(Saved data entries)

= = =

(** * A slab *)
Fixpoint first_vacant {V : Type} (m : list (option V)) : nat :=
  match m with Some _ :: m => S (first_vacant m) | _ => 0 end.
Fixpoint vec_insert {V : Type} (v : V) (m : list (option V)) : list (option V) :=
  match m with
  | Some x :: m => Some x :: vec_insert v m
  | None :: m => Some v :: m
  | [] => [Some v]
  end.
Fixpoint vec_entries {V : Type} (k : nat) (m : list (option V)) : list (nat * V) :=
  match m with
  | Some v :: m => (k, v) :: vec_entries (S k) m
  | None :: m => vec_entries (S k) m
  | [] => []
  end.
#[local] Instance vec_slab : Slab := {|
  slab := λ V, list (option V);
  slab_new := λ V, [];
  slab_insert := λ V v m, (first_vacant m, vec_insert v m);
  slab_get := λ V k m, mjoin (m !! k);
  slab_set := λ V k v m, <[k := Some v]> m;
  slab_remove := λ V k m, <[k := None]> m;
  slab_entries := λ V m, vec_entries 0 m;
  slab_slots := λ V m, length m |}.
Lemma first_vacant_get {V} (m : list (option V)) : mjoin (m !! first_vacant m) = None.
Proof. by induction m as [|[v|] m IH]. Qed.
Lemma vec_insert_get {V} (v : V) m j :
  mjoin (vec_insert v m !! j) = if decide (j = first_vacant m) then Some v else mjoin (m !! j).
Proof.
  revert j. induction m as [|[x|] m IH]; intros [|j]; cbn; try done. rewrite IH. repeat case_decide; (done || lia).
Qed.
Lemma vec_insert_length {V} (v : V) m :
  (first_vacant m < length (vec_insert v m) ∧ length m ≤ length (vec_insert v m) ≤ S (length m))%nat.
Proof. induction m as [|[x|] m IH]; cbn; lia. Qed.
Lemma vec_entries_get {V} (m : list (option V)) k j v :
  (j, v) ∈ vec_entries k m ↔ ∃ i, j = (k + i)%nat ∧ m !! i = Some (Some v).
Proof.
  revert k. induction m as [|x m IH]; intros k; cbn.
  { rewrite elem_of_nil. split; [done|]. by intros (i&_&?). }
  transitivity ((j = k ∧ x = Some v) ∨ ∃ i, j = (S k + i)%nat ∧ m !! i = Some (Some v)).
  - rewrite <- IH. destruct x as [x|]; [rewrite elem_of_cons|]; naive_solver.
  - split.
    + intros [[-> ->]|(i&->&Hi)]; [exists 0%nat|exists (S i)]; (split; [lia|done]).
    + intros ([|i]&->&Hi); cbn in Hi; [left; split; [lia|congruence]|right; exists i; split; [lia|done]].
Qed.
#[local] Instance vec_slab_spec : SlabSpec.
Proof.
  assert (∀ V (m : list (option V)) k v, mjoin (m !! k) = Some v → (k < length m)%nat) as Hlt.
  { intros V m k v H. destruct (m !! k) eqn:E; [by eapply lookup_lt_Some|done]. }
  split; cbn; intros V.
  - done.
  - intros v m. apply first_vacant_get.
  - intros v m j. apply vec_insert_get.
  - intros k v v' m j Hk%Hlt. case_decide as E; [subst; by rewrite list_lookup_insert_eq|by rewrite list_lookup_insert_ne].
  - intros k v m j Hk%Hlt. case_decide as E; [subst; by rewrite list_lookup_insert_eq|by rewrite list_lookup_insert_ne].
  - intros m k v. rewrite vec_entries_get. split.
    + intros (i&->&Hi). cbn. by rewrite Hi.
    + intros H. exists k. split; [done|]. destruct (m !! k) as [[x|]|]; cbn in H; congruence.
  - done.
  - intros v m. apply vec_insert_length.
  - intros k v m. apply length_insert.
  - intros k m. apply length_insert.
Qed.

(** * Two queries at once, answered in the other order *)
#[local] Existing Instances le_order le_order_spec le_order_zero.

Definition number_type : ftype := TPrim (PNum 4 false).
Definition even_methods (ordinal : Z) : option (Z → bool) := if ordinal =? 5 then Some Z.even else None.
Lemma number_well_formed : well_formed number_type.
Proof. apply type_test_ok. vm_compute. reflexivity. Qed.
Lemma bool_well_formed : well_formed TBool.
Proof. apply type_test_ok. vm_compute. reflexivity. Qed.
Lemma number_body_ok v : 0 ≤ v < 2 ^ 32 → body_ok number_type v.
Proof.
  intros Hv. assert (valid (fmt (denote number_type)) v) as Hval by done.
  pose proof (message_length number_type v number_well_formed Hval) as Hl.
  split_and!; [split_and!; [done|by rewrite Hl|done]|by rewrite Hl|by apply Nat.leb_le|by apply Nat.leb_le].
Qed.
Lemma even_methods_ok ordinal f :
  even_methods ordinal = Some f → 0 ≤ ordinal < 2 ^ 32 ∧ ∀ v, body_ok TBool (f v).
Proof.
  unfold even_methods. destruct (Z.eqb_spec ordinal 5) as [->|]; [|done]. intros [= <-]. split; [lia|]. intros v.
  destruct (Z.even v); (split_and!; [split_and!; by vm_compute|by vm_compute|by apply Nat.leb_le|by apply Nat.leb_le]).
Qed.
Lemma in_u32 v : (0 <=? v) && (v <? 2 ^ 32) = true → 0 ≤ v < 2 ^ 32.
Proof. lia. Qed.
Definition ask (v : Z) (Hv : 0 ≤ v < 2 ^ 32) : query number_type :=
  Query number_type 5 v (in_u32 5 eq_refl) (number_body_ok v Hv).
Definition ask_7 : query number_type := ask 7 (in_u32 7 eq_refl).
Definition ask_8 : query number_type := ask 8 (in_u32 8 eq_refl).

(** The server answers the message [i], and the executor takes the packets. *)
Definition server := serve number_type TBool even_methods.
Definition answer_message (i : nat) (s : ClientInner) : ClientInner :=
  match written s !! i with
  | Some r =>
      match server r with
      | Some m => with_channel (with_handle (deliver m (handle (channel s))) (channel s)) (with_written (delete i (written s)) s)
      | None => s
      end
  | None => s
  end.
Definition take_packets (s : ClientInner) : ClientInner :=
  with_channel (snd (run_alone (E := unit) 8 take_packet (channel s))) s.
Definition after_env {A} (f : ClientInner → ClientInner) (c : config ClientInner A) : config ClientInner A :=
  Config (f (shared c)) (pool c).

Definition both_asked : config ClientInner (outcome (label := query number_type)) :=
  Config (client_new fresh_handle)
    [event_user []; query_user (request number_type) ask_7 [11; 11]%nat; query_user (request number_type) ask_8 [12; 12]%nat].
Definition both_wait : config ClientInner (outcome (label := query number_type)) :=
  run_schedule (repeat 1 7 ++ repeat 2 7)%nat both_asked.
Definition both_done : config ClientInner (outcome (label := query number_type)) :=
  run_schedule (repeat 1 20 ++ repeat 2 20)%nat
    (after_env take_packets (after_env (answer_message 0) (after_env (answer_message 1) both_wait))).
Definition got (i : nat) {A} (c : config ClientInner (outcome (label := A))) : MessageBuf :=
  match pool c !! i with Some (Return (Got _ m)) => m | _ => {| mb_bytes := []; mb_handles := [] |} end.
Lemma env_step {A} (calls : prog ClientInner A → Prop) env f c :
  env (shared c) (f (shared c)) → cstep calls env c (after_env f c).
Proof. destruct c. apply step_env. Qed.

= = =

* REQUIRED WORK
Above are the records; print exactly the lines from the line with "Config (f (shared c)) (pool c)." to the line with "(after_env take_packets (after_env", including both, and nothing else.

* TASK OUTPUT
  Config (f (shared c)) (pool c).

Definition both_asked : config ClientInner (outcome (label := query number_type)) :=
  Config (client_new fresh_handle)
    [event_user []; query_user (request number_type) ask_7 [11; 11]%nat; query_user (request number_type) ask_8 [12; 12]%nat].
Definition both_wait : config ClientInner (outcome (label := query number_type)) :=
  run_schedule (repeat 1 7 ++ repeat 2 7)%nat both_asked.
Definition both_done : config ClientInner (outcome (label := query number_type)) :=
  run_schedule (repeat 1 20 ++ repeat 2 20)%nat
    (after_env take_packets (after_env (answer_message 0) (after_env (answer_message 1) both_wait))).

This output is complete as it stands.